News
Porsche expands plans for dealership-based charging system ahead of Taycan’s release
The production version the Porsche Taycan is yet to be unveiled, but plans for the vehicle’s rollout are already underway. In a recent announcement, Porsche noted that it is increasing the planned rollout of high-speed chargers in the United States to more than 700, an increase of roughly 40%. The installation of around 200 of these rapid chargers is expected to be covered by dealers themselves.
The cost of the rapid chargers is quite substantial. Porsche, for one, estimates that retailers would likely have to invest around $300,000 to $400,000 per store on average for the installation of the EV charging system. In a statement to Automotive News, Porsche Cars North America CEO Klaus Zellmer admitted that the financial weight of the fast chargers would be heavy for dealers. Zellmer further warned that the payoff for investments in the charging system would probably take a long time.
“The financial ask of dealers is actually quite a heavy investment, and a payoff could take a while. It’s typical, if you’re an entrepreneur, that the investment doesn’t pay off within the first one-two-three years. It’s a long-term investment,” the Porsche executive said.
While Porsche retailers in the United States would carry some of the weight of the company’s expanding electrification initiatives, such changes are deemed necessary. Porsche, after all, is on a steady path towards electrification, with the company recently noting that it would be completely discontinuing its diesel lineup. By 2025, Porsche expects 50% of its vehicles to be either full electric, or at least electrified. Thus, one way or another, Porsche’s dealerships would have to embrace electric cars in the coming years.
This is why it is pertinent for the company to start investing in a rapid charging system. The Porsche Taycan is only the first all-electric vehicle from the company, and it is set to be followed by a series of other pedigreed zero-emissions cars like the Mission E Cross Turismo. Zellmer noted that ultimately, the company has to “establish the tech prerequisites to show what the car can do, which first for customers is charging.”
Todd Blue, CEO of IndiGO Auto Group, which operates three Porsche stores in Houston, St. Louis, and Rancho Mirage, CA, noted that the legacy carmaker could consider allowing smaller dealerships to lease the rapid chargers through Porsche Financial Services. This was echoed by Porsche exec Robert DiStanislao, who noted that the investment in electric car chargers is something that needs to be done.
“More than likely we’ll be subsidizing these ports. We have to make sure that these cars are properly charged upon demo. You don’t get a second chance to make a first impression,” he said.
Porsche notes that dealers will be given a choice whether to charge fees for the fast chargers or not. That said, DiStanislao pointed out that on-site rapid chargers would ultimately create sales and service opportunities for the company’s dealers.

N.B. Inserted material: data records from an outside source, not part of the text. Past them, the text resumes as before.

(** The outcome of a job at the ledger of its role. *)
Lemma honest_recorded maxA E j o i N : honest maxA N → rn_tasks N !! i = Some (RRecord j o) → honest maxA (recorded E j o (drop_task i N)).
Proof.
  intros H Hi. pose proof (honest_drop maxA N i H) as Hd. pose proof (ho_task _ _ H _ (list_elem_of_lookup_2 _ _ _ Hi)) as Ht.
  unfold recorded. set (ref := j_ref j) in *. cbn [drop_task set_tasks rn_led rn_mgr]. destruct H as [HL _]. specialize (HL ref).
  assert (zeros (delete i (rn_tasks N)) ref = zeros (rn_tasks N) ref - (if is_zero ref (RRecord j o) then 1 else 0)) as Ez
    by (by apply zeros_delete).
  unfold is_zero in Ez. fold ref in Ez. rewrite Nat.eqb_refl in Ez. cbn [andb] in Ez. cbn [task_ok] in Ht. fold ref in Ht.
  pose proof HL as (Hw & Hm & Hz & _).
  assert (∀ f, (Durability.classify (rep_of o) = Durability.KEvidence → 0 < oc_attempted o → (0 < oc_verified o → taken (rn_log N) ref) →
      ∀ e, entry_ok maxA (rn_log N) ref (zeros (rn_tasks N) ref) e → entry_ok maxA (rn_log N) ref (zeros (delete i (rn_tasks N)) ref) (f e)) →
    (Durability.classify (rep_of o) = Durability.KNoCohort → Nobody ref ∈ rn_log N →
      ∀ e, entry_ok maxA (rn_log N) ref (zeros (rn_tasks N) ref) e → entry_ok maxA (rn_log N) ref (zeros (delete i (rn_tasks N)) ref) (f e)) →
    (∀ e, Durability.classify (rep_of o) ≠ Durability.KEvidence → Durability.classify (rep_of o) ≠ Durability.KNoCohort → f e = e) →
    ∀ e, entry_ok maxA (rn_log N) ref (zeros (rn_tasks N) ref) e → entry_ok maxA (rn_log N) ref (zeros (delete i (rn_tasks N)) ref) (f e)) as Hf.
  { intros f F1 F2 F3 e He. destruct (Durability.classify (rep_of o)) eqn:Ek; [by apply F2| | |by destruct Ht; apply F1].
    all: rewrite F3 by done; unfold entry_ok in *; destruct (Durability.e_state e); try done; simpl in Ez; lia. }
  assert (zeros (delete i (rn_tasks N)) ref ≤ zeros (rn_tasks N) ref) as Hle by (rewrite Ez; destruct (_ && _); lia).
  assert (∀ now v a e, v = oc_verified o → a = oc_attempted o → Durability.classify (rep_of o) = Durability.KEvidence → 0 < oc_attempted o → (0 < oc_verified o → taken (rn_log N) ref) →
    entry_ok maxA (rn_log N) ref (zeros (rn_tasks N) ref) e →
    entry_ok maxA (rn_log N) ref (zeros (delete i (rn_tasks N)) ref) (Durability.rec_entry maxA now v a e)) as Hrec.
  { intros now v a e -> -> Ek Ha Hv He. rewrite Ez, Ek, bool_decide_eq_true_2 by done. cbn [andb].
    pose proof (rec_entry_ok maxA (rn_log N) ref _ e now (oc_verified o) (oc_attempted o) Ha Hv Hz) as Hr. cbv zeta in Hr.
    rewrite Ek, bool_decide_eq_true_2 in Ez by done. cbn [andb] in Ez. assert (0 ≤ zeros (delete i (rn_tasks N)) ref) as H0 by apply Nat2Z.is_nonneg.
    destruct (oc_verified o <=? 0) eqn:Ev; zb; [apply Hr; [lia|done]|]. rewrite Z.sub_0_r. apply Hr; [lia|done]. }
  assert (∀ z e, zeros (delete i (rn_tasks N)) ref ≤ z → entry_ok maxA (rn_log N) ref z e → entry_ok maxA (rn_log N) ref (zeros (delete i (rn_tasks N)) ref) e) as Hsame.
  { intros z e Hze He. unfold entry_ok in *. destruct (Durability.e_state e); try done. lia. }
  destruct (j_origin j) as [|msgId|]; [|apply honest_led; [done|]|done].
  - destruct (role_at (rn_mgr N) ref) as [r|]; [|done]. apply honest_led; [done|]. cbn [drop_task set_tasks rn_log rn_tasks].
    destruct (Durability.recordTopic_get (e_now E) (rn_led N ref) (topicId r) (rep_of o) Hw) as (Hg & Hk & _ & Hm').
    eapply led_ok_map; [exact Hle|exact HL| |exact Hg|exact Hk|exact Hm'].
    apply Hf; unfold Durability.topic_entry; [intros Ek ? ? e He|intros Ek Hn e He|intros e Hne1 Hne2].
    + rewrite Ek, Hm. destruct (Durability.is_open_for _ _); [by apply Hrec|by eapply Hsame].
    + rewrite Ek. destruct (Durability.is_open_for _ _); [eapply exp_entry_ok; [done|by left|done]|by eapply Hsame].
    + destruct (Durability.is_open_for _ _); [|done]. by destruct (Durability.classify _).
  - cbn [drop_task set_tasks rn_log rn_tasks]. unfold Durability.recordOne. destruct (Durability.classify (rep_of o)) eqn:Ek.
    + cbn [fst]. eapply led_ok_map_at; [exact Hle|exact HL| |apply Durability.expire_maps]. intros e He. eapply exp_entry_ok; [done|by left|done].
    + by eapply led_ok_less.
    + by eapply led_ok_less.
    + eapply led_ok_map_at; [exact Hle|exact HL| |apply Durability.record_maps]. intros e He. rewrite Hm. destruct Ht. by apply Hrec.
Qed.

“We want customers in our showrooms. We want them to see all the models,” DiStanislao stated.
In order to further prepare for the Taycan’s arrival, Porsche is also looking into partnering with third-party networks that are already active in the United States. Among thee are Electrify America, ChargePoint, and EVgo, as a means to augment its upcoming charging network. By the end of 2018, Porsche is looking to secure a deal with at least one third-party EV charging provider.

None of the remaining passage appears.